If you've got a property you're looking to lease out, you might be apprehensive about handing it over to strangers for a year. Renting to someone you know, whether it be a close friend or family member, can seem a much better alternative.

While this often works out great, it isn't risk free. Here's what you need to know before renting your property to someone you know.

Renting to family members

There's nothing in Australian law that prohibits renting out your investment property to family members or close friends. Just like a normal tenancy agreement, you and the person/s you're renting to agree they can live in the property for a period of time, ideally also backed up by a formal document.

Though it may seem a more casual arrangement, both you and your tenants have all the same rights as you each would under a normal tenancy in your state.

For example, you might be close enough with who you're renting to for it not to be a problem if you're dropping by the property all the time. However, you technically still have to give adequate notice before you visit, per tenancy laws in your state. You'll also still need to make sure the property is in an acceptable condition and abide by all of your other obligations as a landlord.

Should you offer discounted rent?

If you're renting to a family member, you might want to give them a bargain on rent. Obviously this is entirely up to you - for example, you might drop the rent charged to your children or a relative in need. The major thing to consider when contemplating discounting the rent is the opportunity cost. That is, how much you're missing out on by not renting your property out at market rate, and what you would otherwise do with that money. Even, say, $100 a week, can seriously add up over time, so it's worth crunching the numbers to make sure you fully understand the consequences of the decision you're making.

Common mistakes when renting to family members

Not having a property manager and skipping inspections

It's generally a mistake to assume that, since you're renting to someone you know, you won't need a property manager. You still have all normal landlord responsibilities, so if you aren't able to organise quick repairs when things go wrong, you probably still need a property manager to take care of it for you.

You might also decide you trust the person/people you're renting to to not damage the property or notify you immediately if something happens, negating the need for inspections. Even in such cases, inspections can still be worthwhile - you or your property manager might find an issue the tenants don't consider to be a problem. You might find mould somewhere they haven't noticed, for example, or scratches on the floorboards they don't realise have happened. It can be especially handy to have a property manager as a conduit in these situations so these things can be addressed without damaging your relationship with the tenants.

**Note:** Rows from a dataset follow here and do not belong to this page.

Lemma slot_hash_loop_spec fuel data s i count h :
  0 <= i -> len_Z data < 8 + (i + Z.of_nat fuel) * 40 + 40 ->
  slot_hash_loop fuel data s i count = Some h <->
    exists k, first_entry data s i count k /\ h = hash_at data k.
Proof.
  unfold first_entry. revert i. induction fuel as [|fuel IH]; intros i Hi Hf.
  { split; [done|]. intros (k & (? & ? & _) & _). lia. }
  cbn [slot_hash_loop]. destruct (Z.leb_spec count i).
  { split; [done|]. intros (k & (? & ? & _) & _). lia. }
  destruct (Z.ltb_spec (len_Z data) (8 + i * 40 + 40)).
  { split; [done|]. intros (k & (? & ? & _) & _). lia. }
  fold (slot_at data i). fold (hash_at data i).
  destruct (Z.eqb_spec (slot_at data i) s) as [Hs|Hs].
  - split.
    + intros [= <-]. exists i. split_and!; lia || done || (intros; lia).
    + intros (k & ((? & ?) & ? & Hk & Hfst) & ->).
      destruct (decide (k = i)) as [->|]; [done|]. destruct (Hfst i); [lia|done].
  - rewrite IH by lia. split; intros (k & ((? & ?) & ? & Hk & Hfst) & ->); exists k.
    + split_and!; try lia; try done. intros j ?.
      destruct (decide (j = i)) as [->|]; [done|]. apply Hfst. lia.
    + destruct (decide (k = i)) as [->|]; [done|].
      split_and!; try lia; try done. intros j ?. apply Hfst. lia.
Qed.

(** [slot_hash_lookup] finds exactly the first of the declared, fully
    present entries whose slot is the target, and no iteration bound is ever
    the reason for a miss: the loop's answer is the same for the count the
    sysvar declares, however large. *)
Theorem slot_hash_lookup_spec data s h :
  slot_hash_lookup data s = Some h <->
    8 <= len_Z data /\
    exists k, first_entry data s 0 (le_Z (slice 0 8 data)) k /\ h = hash_at data k.
Proof.
  unfold slot_hash_lookup. destruct (Z.ltb_spec (len_Z data) 8).
  { split; [done|]. lia. }
  rewrite slot_hash_loop_spec by (unfold len_Z; lia). naive_solver.
Qed.

(** ** The messages as encodings of their fields *)

Definition encode_last_swap (amm pool : Pubkey) (ts slot : Z) (hash : list byte) : list byte :=
  amm ++ pool ++ le_bytes 8 ts ++ le_bytes 8 slot ++ hash.

Definition encode_launch_price (amm pool base quote : Pubkey)
    (first_slot first_ts price issued_slot : Z) : list byte :=
  amm ++ pool ++ base ++ quote ++ le_bytes 8 first_slot ++ le_bytes 8 first_ts ++
  le_bytes 16 price ++ le_bytes 8 issued_slot.

Section LastSwapMessage.
Variables (amm pool hash : list byte) (ts slot : Z).
Hypothesis Hamm : wf_key amm.
Hypothesis Hpool : wf_key pool.
Hypothesis Hhash : wf_key hash.
Let msg := encode_last_swap amm pool ts slot hash.

Lemma encode_last_swap_fields :
  slice 0 32 msg = amm /\ slice 32 32 msg = pool /\
  slice 64 8 msg = le_bytes 8 ts /\ slice 72 8 msg = le_bytes 8 slot /\
  slice 80 32 msg = hash.
Proof.
  unfold msg, encode_last_swap. unfold wf_key in *.
  split_and!.
  - by apply slice_app_l.
  - by apply slice_mid.
  - rewrite (app_assoc amm). apply slice_mid; [rewrite length_app; lia|done].
  - rewrite (app_assoc pool), (app_assoc amm).
    apply slice_mid; [rewrite !length_app, le_bytes_length; lia|done].
  - rewrite (app_assoc (le_bytes 8 ts)), (app_assoc pool), (app_assoc amm).
    apply slice_end; [rewrite !length_app, !le_bytes_length; lia|done].
Qed.

Lemma encode_last_swap_values :
  is_i64 ts -> is_u64 slot ->
  message_last_swap_unix_ts msg = ts /\ message_issued_slot msg = slot.
Proof.
  intros. unfold message_last_swap_unix_ts, message_issued_slot.
  destruct encode_last_swap_fields as (_ & _ & -> & -> & _).
  split; [by apply le_i64_roundtrip|by apply (le_roundtrip 8 64)].
Qed.
End LastSwapMessage.

Lemma verify_attestation_message_iff msg amm pool now now_slot sh ts :
  verify_attestation_message msg amm pool now now_slot sh = Ok ts <->
    slice 0 32 msg = amm /\ slice 32 32 msg = pool /\
    ts = message_last_swap_unix_ts msg /\ 0 < ts <= now /\
    0 < message_issued_slot msg <= now_slot /\
    slot_hash_lookup sh (message_issued_slot msg) = Some (slice 80 32 msg).
Proof.
  unfold verify_attestation_message. split.
  - intros H. res_inv H. bool_simpl. naive_solver.
  - intros (Ha & Hp & -> & Hts & Hs & Hh). rewrite Hh.
    rewrite (bool_decide_eq_true_2 _ Ha), (bool_decide_eq_true_2 _ Hp). simpl.
    do 2 step_guard lia. step_guard done. done.
Qed.

(** The indexer's 112-byte encoding and the on-chain reader agree: an
    encoded message is accepted exactly when it is bound to this pool's
    fields, its timestamp is neither zero nor in the future, and its slot is
    in [SlotHashes] under the attested hash; the timestamp read back is the
    encoded one. *)
Theorem last_swap_message_roundtrip amm pool hash ts slot now now_slot sh r :
  wf_key amm -> wf_key pool -> wf_key hash -> is_i64 ts -> is_u64 slot ->
  verify_attestation_message (encode_last_swap amm pool ts slot hash) amm pool
      now now_slot sh = Ok r <->
    r = ts /\ 0 < ts <= now /\ 0 < slot <= now_slot /\
    slot_hash_lookup sh slot = Some hash.
Proof.
  intros Ha Hp Hh Hts Hs. rewrite verify_attestation_message_iff.
  destruct (encode_last_swap_fields amm pool hash ts slot Ha Hp Hh) as (-> & -> & _ & _ & ->).
  destruct (encode_last_swap_values amm pool hash ts slot Ha Hp Hh Hts Hs) as [-> ->].
  naive_solver.
Qed.

Section LaunchPriceMessage.
Variables (amm pool base quote : list byte) (fslot fts price slot : Z).
Hypothesis Hamm : wf_key amm.
Hypothesis Hpool : wf_key pool.
Hypothesis Hbase : wf_key base.
Hypothesis Hquote : wf_key quote.
Let msg := encode_launch_price amm pool base quote fslot fts price slot.

Lemma encode_launch_price_keys :
  slice 0 32 msg = amm /\ slice 32 32 msg = pool /\ slice 64 32 msg = base /\
  slice 96 32 msg = quote.
Proof.
  unfold msg, encode_launch_price. unfold wf_key in *. split_and!.
  - by apply slice_app_l.
  - by apply slice_mid.
  - rewrite (app_assoc amm). apply slice_mid; [rewrite length_app; lia|done].
  - rewrite (app_assoc pool), (app_assoc amm).
    apply slice_mid; [rewrite !length_app; lia|done].
Qed.

Lemma encode_launch_price_numbers :
  slice 128 8 msg = le_bytes 8 fslot /\ slice 136 8 msg = le_bytes 8 fts /\
  slice 144 16 msg = le_bytes 16 price /\ slice 160 8 msg = le_bytes 8 slot.
Proof.
  unfold msg, encode_launch_price. unfold wf_key in *.
  set (k := amm ++ pool ++ base ++ quote).
  replace (amm ++ pool ++ base ++ quote ++ _) with (k ++ le_bytes 8 fslot ++ le_bytes 8 fts ++
    le_bytes 16 price ++ le_bytes 8 slot) by (unfold k; by rewrite <- !app_assoc).
  assert (Hk : length k = 128%nat) by (unfold k; rewrite !length_app; lia).
  split_and!.
  - by apply slice_mid.
  - rewrite (app_assoc k).
    apply slice_mid; [rewrite length_app, le_bytes_length; lia|done].
  - rewrite (app_assoc (le_bytes 8 fslot)), (app_assoc k).
    apply slice_mid; [rewrite !length_app, !le_bytes_length; lia|done].
  - rewrite (app_assoc (le_bytes 8 fts)), (app_assoc (le_bytes 8 fslot)), (app_assoc k).
    apply slice_end; [rewrite !length_app, !le_bytes_length; lia|done].
Qed.
End LaunchPriceMessage.

Lemma verify_launch_price_message_iff att now now_slot r :
  verify_launch_price_message att now now_slot = Ok r <->
    let msg := lpa_msg att in
    slice 0 32 msg = lpa_amm_program_id att /\ slice 32 32 msg = lpa_pool_address att /\
    slice 64 32 msg = lpa_base_mint att /\ slice 96 32 msg = lpa_quote_mint att /\
    launch_price_message_price msg = lpa_launch_price_q64x64 att /\
    0 < launch_price_message_price msg /\
    0 < launch_price_message_first_swap_ts msg <= now /\
    0 < launch_price_message_first_swap_slot msg <= now_slot /\
    0 < launch_price_message_issued_slot msg <= now_slot /\
    r = (launch_price_message_price msg, launch_price_message_first_swap_slot msg,
         launch_price_message_first_swap_ts msg).
Proof.
  unfold verify_launch_price_message. simpl. split.
  - intros H. res_inv H. bool_simpl. split_and!; done || lia.
  - intros (H1 & H2 & H3 & H4 & H5 & ?).
    rewrite (bool_decide_eq_true_2 _ H1), (bool_decide_eq_true_2 _ H2),
      (bool_decide_eq_true_2 _ H3), (bool_decide_eq_true_2 _ H4), H5, Z.eqb_refl in *.
    simpl. do 4 step_guard lia. naive_solver.
Qed.

(** A launch-price message is accepted exactly when it encodes the pool,
    the pair and the price the instruction echoes, the price is positive and
    the attested slots and timestamp are neither zero nor in the future; the
    values returned are the encoded ones. *)
Theorem launch_price_message_roundtrip
    amm pool base quote fslot fts price slot echo oracle now now_slot r :
  wf_key amm -> wf_key pool -> wf_key base -> wf_key quote ->
  is_u64 fslot -> is_i64 fts -> is_u128 price -> is_u64 slot ->
  verify_launch_price_message
    (mkLaunchPriceAttestationRef
       (encode_launch_price amm pool base quote fslot fts price slot)
       amm pool base quote echo oracle) now now_slot = Ok r <->
    r = (price, fslot, fts) /\ price = echo /\ 0 < price /\ 0 < fts <= now /\
    0 < fslot <= now_slot /\ 0 < slot <= now_slot.
Proof.
  intros Ha Hp Hb Hq Hfs Hft Hpr Hs. rewrite verify_launch_price_message_iff. simpl.
  destruct (encode_launch_price_keys amm pool base quote fslot fts price slot
    Ha Hp Hb Hq) as (-> & -> & -> & ->).
  unfold launch_price_message_price, launch_price_message_first_swap_slot,
    launch_price_message_first_swap_ts, launch_price_message_issued_slot.
  destruct (encode_launch_price_numbers amm pool base quote fslot fts price slot
    Ha Hp Hb Hq) as (-> & -> & -> & ->).
  rewrite (le_roundtrip 8 64 fslot), (le_i64_roundtrip fts), (le_roundtrip 16 128 price),
    (le_roundtrip 8 64 slot) by done.
  naive_solver.
Qed.

(** ** What the runtime vouches for

    The signature scheme is a parameter, and so is its use: before a handler
    runs, every Ed25519 precompile instruction of the transaction has had the
    signature it describes verified, reading key, signature and message where
    its offsets say ([0xFFFF] is the precompile instruction itself). *)
Class Ed25519 := ed25519_verify : forall (pk msg sig : list byte), bool.

Section Runtime.
Context `{Ed25519}.

Definition precompile_data_at (ixs : list Instruction) (self : Instruction) (idx : Z)
    : list byte :=
  if idx =? CUR_INSTRUCTION_INDEX then ix_data self
  else default [] (ix_data <$> ixs !! Z.to_nat idx).

(** The signature an accepted single-signature precompile instruction has had
    verified. *)
Definition precompile_verified (ixs : list Instruction) (ix : Instruction) : Prop :=
  let d := ix_data ix in
  let read off n idx := slice (Z.to_nat (u16_at d off)) n (precompile_data_at ixs ix (u16_at d idx)) in
  ix_program_id ix = ED25519_PROGRAM_ID -> byte_at d 0 = 1 ->
  ed25519_verify (read 6%nat 32%nat 8%nat) (read 10%nat (Z.to_nat (u16_at d 12)) 14%nat)
    (read 2%nat 64%nat 4%nat) = true.

Definition runtime_accepts (ixs : list Instruction) : Prop :=
  Forall (precompile_verified ixs) ixs.

(** The handler's arguments are decoded from the executing top-level
    instruction: a direct invocation. *)
Definition embeds (ixs : list Instruction) (idx : nat) (off : Z) (msg : list byte) : Prop :=
  exists ix, ixs !! idx = Some ix /\
    slice (Z.to_nat off) (length msg) (ix_data ix) = msg.

Lemma load_instruction_pair_Ok ixs idx p s i :
  load_instruction_pair (sysvar_of_tx ixs idx) = Ok (p, s, i) <->
    (1 <= idx)%nat /\ ixs !! idx = Some s /\ ixs !! (idx - 1)%nat = Some p /\ i = Z.of_nat idx.
Proof.
  unfold load_instruction_pair, sysvar_of_tx. simpl. split.
  - intros H0. res_inv H0. bool_simpl.
    destruct (Z.ltb_spec (Z.of_nat idx) 0); [lia|].
    destruct (Z.ltb_spec (Z.of_nat idx - 1) 0); [lia|].
    rewrite Nat2Z.id in *. replace (Z.to_nat (Z.of_nat idx - 1)) with (idx - 1)%nat in * by lia.
    split_and!; done || lia.
  - intros (? & Hs & Hp & ->). step_guard lia.
    destruct (Z.ltb_spec (Z.of_nat idx) 0); [lia|].
    destruct (Z.ltb_spec (Z.of_nat idx - 1) 0); [lia|].
    rewrite Nat2Z.id, Hs. simpl.
    replace (Z.to_nat (Z.of_nat idx - 1)) with (idx - 1)%nat by lia. by rewrite Hp.
Qed.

Not having a formal tenancy agreement

A formal tenancy agreement protects your tenants as well as you. The family member or friend you're renting to knows that if you decide you'd like to move into or sell your rental property, you won't just kick them out. It's a sensible idea to have something, signed by both parties, to refer to just in case, even if it's a more informal document than usual.

Being lenient on rent arrears

This is a bit of a tricky one and probably also depends on your relationship with the tenants. You might have more patience if your children are late with the rent than if your third cousin twice removed was to miss their due date. At the end of the day, your property is likely still an investment that you want to do as well as possible. You'll presumably have ongoing expenses associated with the property, so late rent could potentially leave you short. If you're in a financial position to do so and you're okay with giving your tenants some wiggle room, that's not a problem. But if the late rent is affecting you, you mightn't be able to afford to be polite. It can be helpful to have a property manager who can deal with the tenants on your behalf in these situations.

No landlord insurance

Compromising on landlord insurance because you know the tenants is a bit like not getting travel insurance because you plan on being responsible. - even with the best of intentions, stuff can happen inadvertently. For example, your tenants might buy a second hand washing machine that ends up causing major water damage.

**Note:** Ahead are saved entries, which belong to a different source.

Lemma raydium_view_parse pool ras p :
  raydium_view pool ras p -> raydium_v4_parse pool ras = Ok p.
Proof.
  destruct p as [b q s bm qm lm].
  intros [Hlen Hbm Hqm Hlm (ca & [Hc Hco] & Hcl & Hcm & Hca)
    (pa & [Hp Hpo] & Hpl & Hpm & Hpa) (la & [Hl Hlo] & Hll & Hls)]. simpl in *.
  unfold raydium_v4_parse. rewrite (bool_decide_eq_true_2 _ Hlen). simpl.
  rewrite !amm_info_reads
    by (try done; unfold COIN_VAULT, PC_VAULT, COIN_VAULT_MINT, PC_VAULT_MINT, LP_MINT; lia).
  simpl. rewrite <- Hlm, Hc, Hp, Hl. simpl.
  rewrite !bool_decide_eq_true_2 by done. simpl.
  destruct (token_account_reads ca Hcl) as [-> ->].
  destruct (token_account_reads pa Hpl) as [-> ->]. simpl.
  rewrite read_u64_le_in by (unfold MINT_ACCOUNT_SIZE, MINT_SUPPLY in *; lia). simpl.
  rewrite !bool_decide_eq_true_2 by (etrans; done). simpl.
  by rewrite Hca, Hpa, Hls, <- Hbm, <- Hqm.
Qed.

(** The Raydium V4 parser returns a snapshot exactly when the 752-byte
    pool names two SPL token accounts and an SPL mint that are all supplied,
    of sufficient size, and of the mints the pool claims; the snapshot is
    what they say. Every other input fails, always with
    [PoolDataParseError]. *)
Theorem raydium_v4_parse_spec pool ras :
  match raydium_v4_parse pool ras with
  | Ok p => raydium_view pool ras p
  | Err e => e = PoolDataParseError /\ forall p, ~ raydium_view pool ras p
  end.
Proof.
  destruct (raydium_v4_parse pool ras) as [p|e] eqn:H; [by apply raydium_v4_parse_Ok|].
  split; [by eapply raydium_v4_parse_fails|].
  intros p Hv. apply raydium_view_parse in Hv. congruence.
Qed.

Lemma le_Z_slice_u64 d off : (off + 8 <= length d)%nat -> is_u64 (le_Z (slice off 8 d)).
Proof. intros. apply le_Z_is_u. by rewrite slice_length. Qed.

Lemma raydium_view_wf pool ras p : raydium_view pool ras p -> wf_pool_data p.
Proof.
  intros [Hlen _ _ _ (ca & _ & Hcl & _ & Hb) (pa & _ & Hpl & _ & Hq) (la & _ & Hll & Hs)].
  unfold TOKEN_ACCOUNT_SIZE, MINT_ACCOUNT_SIZE, TOKEN_ACCOUNT_AMOUNT, MINT_SUPPLY in *.
  constructor; [rewrite <- Hb|rewrite <- Hq|rewrite <- Hs]; apply le_Z_slice_u64; lia.
Qed.

Lemma extract_pool_data_Ok pool key ras p :
  extract_pool_data pool key ras = Ok p <->
    ai_key pool = key /\ ai_owner pool = RAYDIUM_V4_PROGRAM_ID /\
    raydium_v4_parse pool ras = Ok p.
Proof.
  unfold extract_pool_data. split.
  - intros H. apply bind_Ok in H as ([] & Hk & H). apply require_Ok in Hk. bool_simpl.
    repeat case_decide; by simplify_eq/=.
  - intros (Hk & Ho & Hp). rewrite bool_decide_eq_true_2 by done. simpl. by rewrite decide_True.
Qed.

Lemma find_account_perm ras ras' key :
  NoDup (map ai_key ras) -> ras ≡ₚ ras' -> find_account key ras = find_account key ras'.
Proof.
  intros Hnd Hp. revert Hnd. unfold find_account.
  induction Hp as [|x l l' _ IH|x y l|l l' l'' H1 IH1 H2 IH2]; intros Hnd; simpl in *.
  - done.
  - apply NoDup_cons in Hnd as [_ Hnd]. by rewrite IH.
  - destruct (bool_decide (ai_key y = key)) eqn:Hy, (bool_decide (ai_key x = key)) eqn:Hx; try done.
    bool_simpl. apply NoDup_cons in Hnd as [Hnd _]. rewrite elem_of_cons in Hnd. naive_solver.
  - rewrite IH1 by done. apply IH2. by rewrite <- H1.
Qed.

Lemma raydium_view_perm pool ras ras' p :
  NoDup (map ai_key ras) -> ras ≡ₚ ras' -> raydium_view pool ras p <-> raydium_view pool ras' p.
Proof.
  intros Hnd Hp.
  assert (Hs : forall k a, supplies ras k a <-> supplies ras' k a).
  { intros. unfold supplies. by rewrite (find_account_perm ras ras'). }
  split; intros []; constructor; try done; by setoid_rewrite Hs || by setoid_rewrite <- Hs.
Qed.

In such a scenario, your tenants are likely to be pretty grateful for your landlord insurance policy that means they aren't hit with the bill themselves.

Landlord insurance will also cover you if your tenants get sick or other circumstances mean they're suddenly unable to pay the rent.

Frequently asked questions about renting to friends or family

Can you lend property owned by your SMSF to family members?

If you own your investment property through your self managed super fund (SMSF), there're rules regarding whether you can rent it out to a relative or friend. Doing so would make the property an 'in house' asset, as it's leased to a 'related party'. In house assets can't equal more than 5% of your funds total assets, so you'd need a hefty balance for a property to be less than 5%.

Do you need to declare rent on your tax return if it's below market value?

All rental income is assessable income, even if you're charging below market rates. Therefore any amount of money you receive from your investment property needs to be reported to the ATO, regardless of circumstance.